Se o governo não tivesse tentado empurrar o problema para o TCU ou para um “infiltrado”, talvez o ministro da justiça fosse a pessoa mais qualificada para administrar essa crise. A Polícia Federal deveria ter entrado logo no início para descobrir o que realmente aconteceu. De maneira isenta, sem contornos políticos ou arroubos eleitoreiros. Ainda que não fosse o ministro, o único porta-voz poderia ser alguém ligado ao Ministério da Justiça.
Como em toda a crise, quando você está mal, pode ainda ficar pior. Alguém tira esqueletos do armário. A imprensa aproveitou e relembrou acontecimentos ocorridos no governo do PT para desmoralizar adversários políticos. Este seria mais um, de uma série de tentativas de criar factóides contra a oposição ou o governo anterior, como o famoso dossiê dos aloprados, a violação do sigilo do caseiro, o dinheiro na cueca e tantos outros. E centrou a crítica no fato de que o mesmo governo que avoca segredo para abrir as contas dos seus cartões corporativas, patrocina um levantamento do governo passado que acaba vazando para a imprensa, por descuido, fato por si só bastante grave, ou propositadamente, mais grave ainda. A mando de quem? São insinuações que permanecem no ar, na falta de uma explicação convincente.

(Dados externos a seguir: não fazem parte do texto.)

(* ===== verification/Freeing.v ===== *)
(** Giving a file back (storage.c): its blocks are freed in as many transactions as the
    journal needs, from the pointer trees down, and then its inode; whatever belongs to
    another file keeps its place and its contents. *)
From S2P Require Import Prelude Sha256 Aead Disk Super Store Journal Tree Staging Knot Merkle Format Files View Cells Alloc Nodes FileMap Commit Reads FileOps Mortal Inodes.
(** C4: transactions on the volume are atomic and durable across a power cut.  Take a
    mounted volume with an idle journal and any session of block operations: begin a
    transaction, read and write blocks in it (the sealing, the nonce table, the Merkle
    tree and both caches included), abort it or commit it, and so on.  Cut the power at
    any request to the device, the writes in the device's cache being lost, applied or
    torn in any combination except that the journal header block is written whole.
    Recovery then finds exactly the transactions whose commit had returned success,
    applied in order; or those and one whose commit was under way; or two different
    messages under the journal's key on which HMAC-SHA256 collides, given explicitly. *)
Theorem session_crash_atomic g key h s0 cs fs s m :
  wf_geo g -> vol_ready g key True s0 -> ram_ok g s0 -> jdisk g key h [] s0.(s_disk) ->
  g.(total_blocks) < 2 ^ 64 -> (length key <= 64)%nat ->
  session g s0 cs fs s -> crash_media (eq g.(journal_start)) s.(s_disk) m -> (forall b, sized (m b)) ->
  same_home g (recovered g key m) (applied cs h)
  \/ (exists e, e ∈ fs /\ same_home g (recovered g key m) (applied (cs ++ [e]) h))
  \/ (exists e, e ∈ cs ++ fs /\ collides (hmac_inputs key (jmsg e.1 e.2)) (hmac_inputs key (found g m))).
Proof.
  intros wf Hv Hr Hj Hg Hk Hs Hcr Hb. destruct (session_inv g key h s0 cs fs s wf Hv Hr Hj Hs) as [_ Hi].
  by eapply hist_crash.
Qed.
(** ** Sample documents *)

Module Samples.
Import Js Dom Visibility.

Definition element (name : string) (attrs : list (string * string))
  (classes : list string) : Element :=
  mkElement name (list_to_map attrs) classes.

(** [<li data-version-first="2.0" class="hidden">] *)
Definition since20 : Element :=
  element "li" [("data-version-first", "2.0")] ["hidden"].

(** [<li data-version-first="1.0" class="hidden">] *)
Definition since10 : Element :=
  element "li" [("data-version-first", "1.0")] ["hidden"].

(** [<li data-version-first="1.0" data-version-last="1.2">] *)
Definition from10to12 : Element :=
  element "li" [("data-version-first", "1.0"); ("data-version-last", "1.2")] [].

(** [<li class="hidden">] *)
Definition untaggedItem : Element := element "li" [] ["hidden"].

(** A class page, shown in the frame. *)
Definition classPage (l : list Element) : Document :=
  mkDocument l None None None None [].

(** An index page with its frame and without its controls. *)
Definition indexPage (l : list Element) : Document :=
  mkDocument l None None None (Some []) [].

(** An index page whose controls are there, the selector showing
    [version]; no change handler is bound yet. *)
Definition loadingIndexPage (version : string) (l : list Element) : Document :=
  mkDocument l
    (Some (mkFormControl version false false None))
    (Some (mkFormControl "on" false false None))
    (Some (element "label" [] []))
    (Some []) [].

Definition getFilterMessage : JsValue := VObject [("method", VString "getFilter")].

(** A class page with two tagged items and an untagged one. *)
Definition classSample : Document := classPage [since10; from10to12; untaggedItem].
(** * csesh: session classifier, language guess, scanner, scan cache
      and trash journal

    A shallow embedding of the core of csesh (lib/classifier.js,
    lib/analyzer.js, lib/scanner.js, lib/cache.js, lib/cleanup.js, the
    helpers of lib/utils.js and the lookup of the trash commands of
    bin/csesh.js), followed by the properties proved about it.  Part I
    holds the definitions, Part II the lemmas. *)

From Stdlib Require Import ZArith NArith QArith Ascii String List Bool Lia.
From stdpp Require Import base option list gmap.

Local Open Scope Z_scope.

(** * Part I: the embedding *)

(** ** JavaScript strings and numbers *)

Module Js.

(** A JavaScript string is a sequence of UTF-16 code units. *)
Definition jsstring := list N.

(** Source literals are written as Rocq strings, which are UTF-8 byte
    sequences; [js] decodes them to code units (one-, two- and three-byte
    sequences, which covers every literal of the program). *)
Fixpoint bytes_of (s : string) : list N :=
  match s with
  | EmptyString => []
  | String a s' => N_of_ascii a :: bytes_of s'
  end.

Fixpoint utf8_decode (bs : list N) : jsstring :=
  match bs with
  | [] => []
  | b0 :: r0 =>
      if (b0 <? 128)%N then b0 :: utf8_decode r0
      else match r0 with
           | [] => [b0]
           | b1 :: r1 =>
               if (b0 <? 224)%N
               then ((b0 mod 32) * 64 + b1 mod 64)%N :: utf8_decode r1
               else match r1 with
                    | [] => [b0; b1]
                    | b2 :: r2 =>
                        ((b0 mod 16) * 4096 + (b1 mod 64) * 64 + b2 mod 64)%N
                          :: utf8_decode r2
                    end
           end
  end.
(** X24: in add mode with detection not skipped, a detector that
    reports no plate (it answered without [YES], or its call failed)
    does not hold the invocation up: the detection request is followed
    at once by the first generation request. *)
Theorem undetected_plate_proceeds (s0 : State) (processed : jsstring) :
  truthy (or_else apiKey []) = true ->
  preprocessImage dom imageBase64 = Ok processed ->
  fst (checkForExistingPlate processed s0) = Ok false ->
  exists rest,
    calls (snd (generatePlate imageBase64 plateNumber plateCountry add onProgress
                  false s0))
    = calls s0 ++ detection_request processed
      :: generation_request plateNumber plateCountry add processed :: rest.
Proof.
  intros Hkey Hpre Hdetect.
  destruct (notify_run onProgress (lit "Checking image...") s0)
    as [s1 [Hn1 [Hr1 [Hc1 _]]]].
  destruct (notify_run onProgress (lit "Scanning for existing plates...") s1)
    as [s2 [Hn2 [Hr2 [Hc2 _]]]].
  destruct (checkForExistingPlate_run processed s2) as [b [s3 [Hd [Hb [_ [Hc3 _]]]]]].
  destruct (checkForExistingPlate_run processed s0) as [b0 [s3' [Hd0 [Hb0 _]]]].
  rewrite Hd0 in Hdetect. simpl in Hdetect. injection Hdetect as ->.
  rewrite Hr2, Hr1, <- Hb0 in Hb. subst b.
  assert (Hprep : exists s4,
             prepare imageBase64 add onProgress false s0 = (Ok processed, s4)
             /\ calls s4 = calls s0 ++ [detection_request processed]).
  { eexists. split.
    - unfold prepare. rewrite Hkey. change (negb true) with false. cbv iota.
      unfold bind at 1. rewrite Hn1. unfold bind at 1, await. rewrite Hpre.
      unfold bind at 1 2. rewrite Hn2. unfold bind at 1. rewrite Hd.
      unfold_monad. reflexivity.
    - simpl. rewrite Hc3, Hc2, Hc1. reflexivity. }
  destruct Hprep as [s4 [Hprep Hc4]].
  rewrite generatePlate_unfold, Hprep.
  change (seq 1 MAX_RETRIES) with (1 :: seq 2 3).
  destruct (loop_first_request add processed 1 (seq 2 3) s4) as [rest Hloop].
  destruct (retry_loop_run plateNumber plateCountry add onProgress processed
              (1 :: seq 2 3) s4) as [returned [s5 [_ [Hrun _]]]].
  rewrite Hrun in *. simpl snd in Hloop. exists rest.
  destruct returned; [simpl | rewrite conclude_state];
    rewrite Hloop, Hc4, <- app_assoc; reflexivity.
Qed.
(** *** The lists of the complete inventory *)

Lemma updates_snoc observed o stats :
  Complete.updates (observed ++ [o]) stats
  = Complete.update (fst o) (snd o) (Complete.updates observed stats).
Proof. unfold Complete.updates. rewrite fold_left_app. reflexivity. Qed.

Lemma largeFiles_updates now observed :
  Complete.largeFiles (Complete.updates observed (Complete.initializeStats now None))
  = firstn 100 (Arr.sortDesc Complete.lf_size
                  (map Complete.largeFile
                       (filter Complete.isLarge (map snd observed)))).
Proof.
  induction observed as [|o r IH] using rev_ind; [reflexivity|].
  rewrite updates_snoc. cbn [Complete.update Complete.largeFiles].
  rewrite map_app, filter_app, map_app. cbn [map filter].
  destruct (Complete.isLarge (snd o)).
  - rewrite IH. apply pushSortSlice_top.
  - cbn [map]. rewrite app_nil_r. exact IH.
Qed.

Lemma oldFiles_updates now observed :
  Complete.oldFiles (Complete.updates observed (Complete.initializeStats now None))
  = firstn 100 (map (fun o => Complete.oldFile (fst o) (snd o))
                    (filter (fun o => Complete.isOld (fst o) (snd o)) observed)).
Proof.
  induction observed as [|o r IH] using rev_ind; [reflexivity|].
  rewrite updates_snoc. cbn [Complete.update Complete.oldFiles].
  rewrite filter_app, map_app. cbn [map filter].
  destruct (Complete.isOld (fst o) (snd o)).
  - rewrite IH. apply pushIfRoom_first.
  - cbn [map]. rewrite app_nil_r. exact IH.
Qed.

Lemma sharedFiles_updates now observed :
  Complete.sharedFiles (Complete.updates observed (Complete.initializeStats now None))
  = firstn 100 (map Complete.sharedFile
                    (filter Complete.isShared (map snd observed))).
Proof.
  induction observed as [|o r IH] using rev_ind; [reflexivity|].
  rewrite updates_snoc. cbn [Complete.update Complete.sharedFiles].
  rewrite map_app, filter_app, map_app. cbn [map filter].
  destruct (Complete.isShared (snd o)).
  - rewrite IH. apply pushIfRoom_first.
  - cbn [map]. rewrite app_nil_r. exact IH.
Qed.
(** * Verification of the OCC symbol codec, strike selection and order
    monitor of [atrade1.py].

    Python values are modelled as follows: [str] as [string] over ASCII,
    [float] as the primitive binary64 [float] of the Standard Library (the
    same IEEE double Python uses), [int] as [Z], JSON payloads as [json],
    raised exceptions as [Exc] of the [res] type. *)

From Stdlib Require Import ZArith List String Ascii Bool Lia.
From Stdlib Require Import Floats.
Import ListNotations.

Local Open Scope Z_scope.

(** ** Python runtime *)
Module Py.

Inductive exn : Type :=
| ValueError | IndexError | TypeError | AttributeError | OverflowError.

(** Result of a Python computation that may raise. *)
Inductive res (A : Type) : Type :=
| Ok (a : A)
| Exc (e : exn).
Arguments Ok {A} a.
Arguments Exc {A} e.

Definition bind {A B} (m : res A) (k : A -> res B) : res B :=
  match m with Ok a => k a | Exc e => Exc e end.

Notation "'let*' x ':=' m 'in' k" := (bind m (fun x => k))
  (at level 200, x name, m at level 100, right associativity).

(** *** Characters and strings (ASCII) *)

Definition is_digit (c : ascii) : bool :=
  let n := nat_of_ascii c in Nat.leb 48 n && Nat.leb n 57.

Definition digit_value (c : ascii) : Z := Z.of_nat (nat_of_ascii c - 48).

Definition digit_char (d : Z) : ascii := ascii_of_nat (Z.to_nat d + 48).

Definition upper_char (c : ascii) : ascii :=
  let n := nat_of_ascii c in
  if Nat.leb 97 n && Nat.leb n 122 then ascii_of_nat (n - 32) else c.

Definition lower_char (c : ascii) : ascii :=
  let n := nat_of_ascii c in
  if Nat.leb 65 n && Nat.leb n 90 then ascii_of_nat (n + 32) else c.

Fixpoint str_map (f : ascii -> ascii) (s : string) : string :=
  match s with
  | EmptyString => EmptyString
  | String c s' => String (f c) (str_map f s')
  end.

(** [s.upper()] and [s.lower()]. *)
Definition upper (s : string) : string := str_map upper_char s.
Definition lower (s : string) : string := str_map lower_char s.

(** [s[:n]] and [s[n:]]. *)
Fixpoint take (n : nat) (s : string) : string :=
  match n, s with
  | O, _ => EmptyString
  | _, EmptyString => EmptyString
  | S n', String c s' => String c (take n' s')
  end.

Fixpoint drop (n : nat) (s : string) : string :=
  match n, s with
  | O, _ => s
  | _, EmptyString => EmptyString
  | S n', String _ s' => drop n' s'
  end.

(** [s[n]], raising [IndexError] out of range. *)
Definition index (s : string) (n : nat) : res ascii :=
  match get n s with Some c => Ok c | None => Exc IndexError end.
Lemma is_object_refresh_base (l l' : loc) (v : NVImage) (h : Heap) :
  is_object h l -> is_object (refresh_base l' v h) l.
Proof. intros Hobj. unfold refresh_base. now repeat apply is_object_set_field. Qed.

(** The record chosen for a volume of the loop is an object, and the
    records of the sequence stay objects. *)
Lemma overlay_imageOptions_object (doc : NVDocument) (volume : NVImage)
  (h : Heap) (l : loc) (h1 : Heap) :
  Forall (is_object h) (imageOptionsArray (data doc)) ->
  overlay_imageOptions doc volume h = Returns l h1 ->
  is_object h1 l /\ Forall (is_object h1) (imageOptionsArray (data doc)).
Proof.
  intros Hobjs. unfold overlay_imageOptions, getImageOptions.
  destruct (imageOptionsMap doc !! id volume) as [index|].
  - destruct (imageOptionsArray (data doc) !! index) as [l0|] eqn:Hidx; [|discriminate].
    intros [= <- <-].
    assert (Hin : l0 ∈ imageOptionsArray (data doc))
      by (apply list_elem_of_lookup; eauto).
    rewrite Forall_forall in Hobjs.
    destruct (negb (has_field h l0 "imageType")).
    + split; [apply is_object_set_field; auto|].
      apply Forall_forall. intros x Hx. apply is_object_set_field. auto.
    + split; [auto|]. now apply Forall_forall.
  - cbn [alloc]. intros [= <- <-]. split; [apply is_object_new|].
    eapply Forall_impl; [exact Hobjs|]. intros x Hx.
    apply (is_object_alloc (OObject default_imageOptions) h x Hx).
Qed.

Lemma export_overlays_thrown (doc : NVDocument) (vols : list NVImage) :
  forall (i : nat) (acc : VolumeExport) (h : Heap),
    thrown (export_overlays doc i vols acc h)
    = if forallb (in_range doc) vols then None
      else Some (TypeError
             "Cannot use 'in' operator to search for 'imageType' in undefined").
Proof.
  induction vols as [|v rest IH]; intros i acc h; [reflexivity|].
  cbn [export_overlays forallb]. unfold JS.bind at 1.
  unfold overlay_imageOptions, getImageOptions, in_range at 1.
  destruct (imageOptionsMap doc !! id v) as [index|].
  - destruct (imageOptionsArray (data doc) !! index) as [l|] eqn:Hl.
    + rewrite bool_decide_eq_true_2 by (now apply lookup_lt_Some in Hl). cbn [andb].
      unfold JS.bind at 1, modify. apply IH.
    + rewrite bool_decide_eq_false_2 by (apply lookup_ge_None_1 in Hl; lia).
      reflexivity.
  - cbn [alloc andb]. unfold JS.bind at 1, modify. apply IH.
Qed.

(** X10.  With encoders and a mesh serializer that return, [json()]
    throws exactly when a volume after the first has a registry index
    that lies outside the load-option sequence, and what it throws then
    is the TypeError of the [in] test on [undefined]. *)
Theorem json_throws_on_stale_index_only (h : Heap) (doc : NVDocument) :
  thrown (json (h, doc))
  = if overlay_indices_in_range doc then None
    else Some (TypeError
           "Cannot use 'in' operator to search for 'imageType' in undefined").
Proof.
  unfold json, json_heap. cbn [fst snd]. unfold JS.bind at 1.
  destruct (ExportFacts.export_opts_spec doc h) as (h1 & -> & _).
  unfold JS.bind at 1. unfold export_volumes, overlay_indices_in_range.
  destruct (volumes doc) as [|base rest]; [reflexivity|].
  cbn [tail]. unfold JS.bind at 1.
  assert (Hbase : exists l h2, base_imageOptions doc h1 = Returns l h2).
  { unfold base_imageOptions. destruct (imageOptionsArray (data doc) !! 0); cbn; eauto. }
  destruct Hbase as (l & h2 & ->). unfold JS.bind at 1, modify.
  pose proof (export_overlays_thrown doc rest 1
                (push_volume l base 0 (mkVolumeExport [] [] ∅))
                (refresh_base l base h2)) as Hloop.
  unfold JS.bind at 1.
  destruct (export_overlays doc 1 rest _ (refresh_base l base h2)); exact Hloop.
Qed.

Lemma export_overlays_acc (doc : NVDocument) (vols : list NVImage) :
  forall (i : nat) (acc : VolumeExport) (h : Heap) (acc' : VolumeExport) (h' : Heap),
    export_overlays doc i vols acc h = Returns acc' h' ->
    v_encodedImageBlobs acc' = v_encodedImageBlobs acc ++ List.map blob vols
    /\ v_imageOptionsMap acc' = positions_from i vols (v_imageOptionsMap acc)
    /\ length (v_imageOptionsArray acc')
       = length (v_imageOptionsArray acc) + length vols.
Proof.
  induction vols as [|v rest IH]; intros i acc h acc' h'.
  { intros [= <- <-]. cbn. rewrite app_nil_r. auto. }
  cbn [export_overlays]. unfold JS.bind at 1.
  destruct (overlay_imageOptions doc v h) as [l h1|e h1]; [|discriminate].
  unfold JS.bind at 1, modify. intros Hrun.
  destruct (IH _ _ _ _ _ Hrun) as (Hblobs & Hmap & Hlen).
  rewrite Hblobs, Hmap, Hlen. cbn. rewrite length_app, <- app_assoc. cbn.
  repeat split. lia.
Qed.

Lemma positions_from_absent (vols : list NVImage) :
  forall (i : nat) (m : gmap string nat) (k : string),
    (forall v, v ∈ vols -> id v <> k) -> positions_from i vols m !! k = m !! k.
Proof.
  induction vols as [|v rest IH]; intros i m k Hk; [reflexivity|].
  cbn [positions_from]. rewrite IH.
  - apply lookup_insert_ne. apply Hk. apply list_elem_of_here.
  - intros w Hw. apply Hk. now apply list_elem_of_further.
Qed.

Lemma positions_from_last (vols : list NVImage) :
  forall (i : nat) (m : gmap string nat) (j : nat) (v : NVImage),
    vols !! j = Some v ->
    (forall j' w, j < j' -> vols !! j' = Some w -> id w <> id v) ->
    positions_from i vols m !! id v = Some (i + j).
Proof.
  induction vols as [|v0 rest IH]; intros i m j v Hj Hlast; [discriminate|].
  cbn [positions_from]. destruct j as [|j].
  - injection Hj as ->. rewrite positions_from_absent.
    + rewrite lookup_insert_eq. f_equal. lia.
    + intros w Hw. apply list_elem_of_lookup in Hw as [j' Hj'].
      apply (Hlast (S j') w); [lia | exact Hj'].
  - rewrite (IH (S i) _ j v Hj).
    + f_equal. lia.
    + intros j' w Hlt Hw. apply (Hlast (S j') w); [lia | exact Hw].
Qed.

Lemma positions_from_Some (vols : list NVImage) :
  forall (i : nat) (m : gmap string nat) (k : string) (n : nat),
    positions_from i vols m !! k = Some n ->
    m !! k = Some n \/ exists v, i <= n /\ vols !! (n - i) = Some v /\ id v = k.
Proof.
  induction vols as [|v0 rest IH]; intros i m k n Hn; [now left|].
  cbn [positions_from] in Hn. destruct (IH _ _ _ _ Hn) as [Hm|(v & Hle & Hv & Hid)].
  - destruct (decide (id v0 = k)) as [<-|Hne].
    + rewrite lookup_insert_eq in Hm. injection Hm as <-. right. exists v0.
      rewrite Nat.sub_diag. auto.
    + rewrite lookup_insert_ne in Hm by exact Hne. now left.
  - right. exists v. repeat split; [lia| |exact Hid].
    replace (n - i) with (S (n - S i)) by lia. exact Hv.
Qed.

(** X11.  In the container that [json()] returns, the blobs are those
    of the live volumes in their order, there is one record per volume,
    and the identifier map is built anew from the positions of the
    volumes: an identifier is mapped to the last position at which a
    volume carries it, and to nothing else, whatever the registry of the
    document holds.  The drawing is encoded only when there is a base
    volume and a drawing bitmap. *)
Theorem json_rebuilds_registry
  (h : Heap) (doc : NVDocument) (e : ExportDocumentData) (st' : State) :
  json (h, doc) = Returns e st' ->
  x_encodedImageBlobs e = List.map blob (volumes doc)
  /\ length (x_imageOptionsArray e) = length (volumes doc)
  /\ (forall i v,
        volumes doc !! i = Some v ->
        (forall j w, i < j -> volumes doc !! j = Some w -> id w <> id v) ->
        x_imageOptionsMap e !! id v = Some i)
  /\ (forall k i,
        x_imageOptionsMap e !! k = Some i ->
        exists v, volumes doc !! i = Some v /\ id v = k)
  /\ x_encodedDrawingBlob e
     = match volumes doc, drawBitmap doc with
       | base :: _, Some bitmap => Some (uint8tob64 (toUint8Array base (Some bitmap)))
       | _, _ => None
       end.
Proof.
  unfold json, json_heap. cbn [fst snd]. unfold JS.bind at 1.
  destruct (ExportFacts.export_opts_spec doc h) as (h1 & -> & _).
  unfold JS.bind at 1.
  destruct (export_volumes doc h1) as [[acc drawing] h2|err h2] eqn:Hvols;
    [|discriminate].
  intros [= <- _]. cbn [x_encodedImageBlobs x_imageOptionsArray x_imageOptionsMap
                         x_encodedDrawingBlob fst snd].
  assert (Hacc : v_encodedImageBlobs acc = List.map blob (volumes doc)
                 /\ v_imageOptionsMap acc = positions_from 0 (volumes doc) ∅
                 /\ length (v_imageOptionsArray acc) = length (volumes doc)
                 /\ drawing
                    = match volumes doc, drawBitmap doc with
                      | base :: _, Some bitmap =>
                          Some (uint8tob64 (toUint8Array base (Some bitmap)))
                      | _, _ => None
                      end).
  { unfold export_volumes in Hvols.
    destruct (volumes doc) as [|base rest].
    { injection Hvols as <- <- _. cbn. auto. }
    unfold JS.bind at 1 in Hvols.
    destruct (base_imageOptions doc h1) as [l h3|err h3]; [|discriminate].
    unfold JS.bind at 1, modify in Hvols. unfold JS.bind at 1 in Hvols.
    destruct (export_overlays doc 1 rest _ (refresh_base l base h3))
      as [acc' h4|err h4] eqn:Hloop; [|discriminate].
    injection Hvols as <- <- _.
    destruct (export_overlays_acc _ _ _ _ _ _ _ Hloop) as (Hblobs & Hmap & Hlen).
    rewrite Hblobs, Hmap, Hlen. cbn. auto. }
  destruct Hacc as (Hblobs & Hmap & Hlen & Hdraw).
  rewrite Hblobs, Hmap, Hlen, Hdraw. repeat split.
  - intros i v Hi Hlast. apply (positions_from_last _ 0 ∅ i v Hi Hlast).
  - intros k i Hk. apply positions_from_Some in Hk as [Hk|(v & _ & Hv & Hid)].
    + rewrite lookup_empty in Hk. discriminate.
    + exists v. rewrite Nat.sub_0_r in Hv. auto.
Qed.

Lemma json_rebuilds_registry_parts
  (h : Heap) (doc : NVDocument) (e : ExportDocumentData) (st' : State) :
  json (h, doc) = Returns e st' ->
  x_encodedImageBlobs e = List.map blob (volumes doc)
  /\ length (x_imageOptionsArray e) = length (volumes doc).
Proof.
  unfold json, json_heap. cbn [fst snd]. unfold JS.bind at 1.
  destruct (ExportFacts.export_opts_spec doc h) as (h1 & -> & _).
  unfold JS.bind at 1.
  destruct (export_volumes doc h1) as [[acc drawing] h2|err h2] eqn:Hvols;
    [|discriminate].
  unfold JS.ret. intros E. apply OutcomeFacts.Returns_inj in E as [<- _].
  cbn [x_encodedImageBlobs x_imageOptionsArray fst].
  unfold export_volumes in Hvols.
  destruct (volumes doc) as [|base rest].
  { unfold JS.ret in Hvols. apply OutcomeFacts.Returns_inj in Hvols as [Hacc _].
    apply (f_equal fst) in Hacc. cbn [fst] in Hacc. subst acc. auto. }
  unfold JS.bind at 1 in Hvols.
  destruct (base_imageOptions doc h1) as [l h3|err h3]; [|discriminate].
  unfold JS.bind at 1, modify in Hvols. unfold JS.bind at 1 in Hvols.
  destruct (export_overlays doc 1 rest _ (refresh_base l base h3))
    as [acc' h4|err h4] eqn:Hloop; [|discriminate].
  unfold JS.ret in Hvols. apply OutcomeFacts.Returns_inj in Hvols as [Hacc _].
  apply (f_equal fst) in Hacc. cbn [fst] in Hacc. subst acc.
  destruct (export_overlays_acc _ _ _ _ _ _ _ Hloop) as (Hblobs & _ & Hlen).
  rewrite Hblobs, Hlen. cbn. auto.
Qed.

Lemma export_overlays_last (doc : NVDocument) (front : list NVImage) (v : NVImage) :
  forall (i : nat) (acc : VolumeExport) (h : Heap) (acc' : VolumeExport) (h' : Heap),
    Forall (is_object h) (imageOptionsArray (data doc)) ->
    export_overlays doc i (front ++ [v]) acc h = Returns acc' h' ->
    exists l,
      v_imageOptionsArray acc' !! (length (v_imageOptionsArray acc) + length front)
      = Some l
      /\ shows h' l v
      /\ get_field h' l "colormapLabel" = colormapLabel v.
Proof.
  induction front as [|v0 rest IH]; intros i acc h acc' h' Hobjs.
  - cbn [app export_overlays]. unfold JS.bind at 1.
    destruct (overlay_imageOptions doc v h) as [l h1|e h1] eqn:Hsel; [|discriminate].
    destruct (overlay_imageOptions_object _ _ _ _ _ Hobjs Hsel) as [Hl _].
    unfold JS.bind at 1, modify. intros [= <- <-]. exists l. split.
    + cbn. rewrite Nat.add_0_r. rewrite lookup_app_r by lia.
      now rewrite Nat.sub_diag.
    + now apply refresh_overlay_shows.
  - cbn [app export_overlays]. unfold JS.bind at 1.
    destruct (overlay_imageOptions doc v0 h) as [l h1|e h1] eqn:Hsel; [|discriminate].
    destruct (overlay_imageOptions_object _ _ _ _ _ Hobjs Hsel) as [_ Hobjs1].
    unfold JS.bind at 1, modify. intros Hrun.
    destruct (IH (S i) (push_volume l v0 i acc) (refresh_overlay l v0 h1) acc' h')
      as (l' & Hl' & Hshows); [|exact Hrun|].
    + eapply Forall_impl; [exact Hobjs1|]. intros x Hx.
      now apply is_object_refresh_overlay.
    + exists l'. split; [|exact Hshows].
      rewrite <- Hl'. f_equal. cbn. rewrite length_app. cbn. lia.
Qed.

Quando se tenta resolver uma crise pelo viés político, e não em busca da verdade, pode-se até cair no ridículo. A cúpula do PT, em 31 de março apressou-se em soltar uma nota em solidariedade à ministra da Casa Civil, afirmando que uma análise dos fatos indica que a divulgação deste suposto dossiê mais parece obra de adversários do governo Lula do que de seus aliados. Para a cúpula do PT, tudo não passava de uma crise artificial. Qualquer manual de crise ensina que as informações devem se concentrar no fato, sem emocionalismo. Se a imprensa e a sociedade tivessem percebido no governo a disposição de apurar seriamente o fato, sem nenhuma versão fantasiosa, desde o início, a crise poderia ter sido amenizada.
A falta de dados mais consistentes também dá munição para a oposição. A CPI dos Cartões Corporativos nasceu morta e não propiciou os holofotes costumeiros. Quando um assunto polêmico cada dia fica mais nebuloso, no contexto político em que está inserido, é prato feito para a oposição. A denúncia acirrou os ânimos na CPI, que cobrou a quebra de sigilo de Lula e a convocação da ministra Dilma Rousseff. Naturalmente que, por trás de todo o imbróglio do dossiê e CPI dos cartões, está a sucessão do presidente Lula. A tese de que alguém está tentando desestabilizar a ministra da Casa Civil, porque Lula teria acenado com sua candidatura também é escapista e não responde à pergunta básica.
O que de fato existe é o vazamento de informação que estava nos computadores da Casa Civil e até agora a sociedade não tem uma resposta convincente do Governo para o fato. Quase tudo que foi dito tem muita emoção, gritos e pouca consistência. Para neutralizar essa crise, é menos importante saber quem vazou do que o motivo dessa iniciativa. Como de resto em outros temas que chegam para a imprensa, à revelia das fontes. A não ser que se busque apenas um bode expiatório. A resposta que deve ser dada ao público para reduzir a tensão da crise é por que um relatório dos gastos do governo passado com nomes, datas e destino tão detalhados estava sendo feito. O resto é conversa fiada.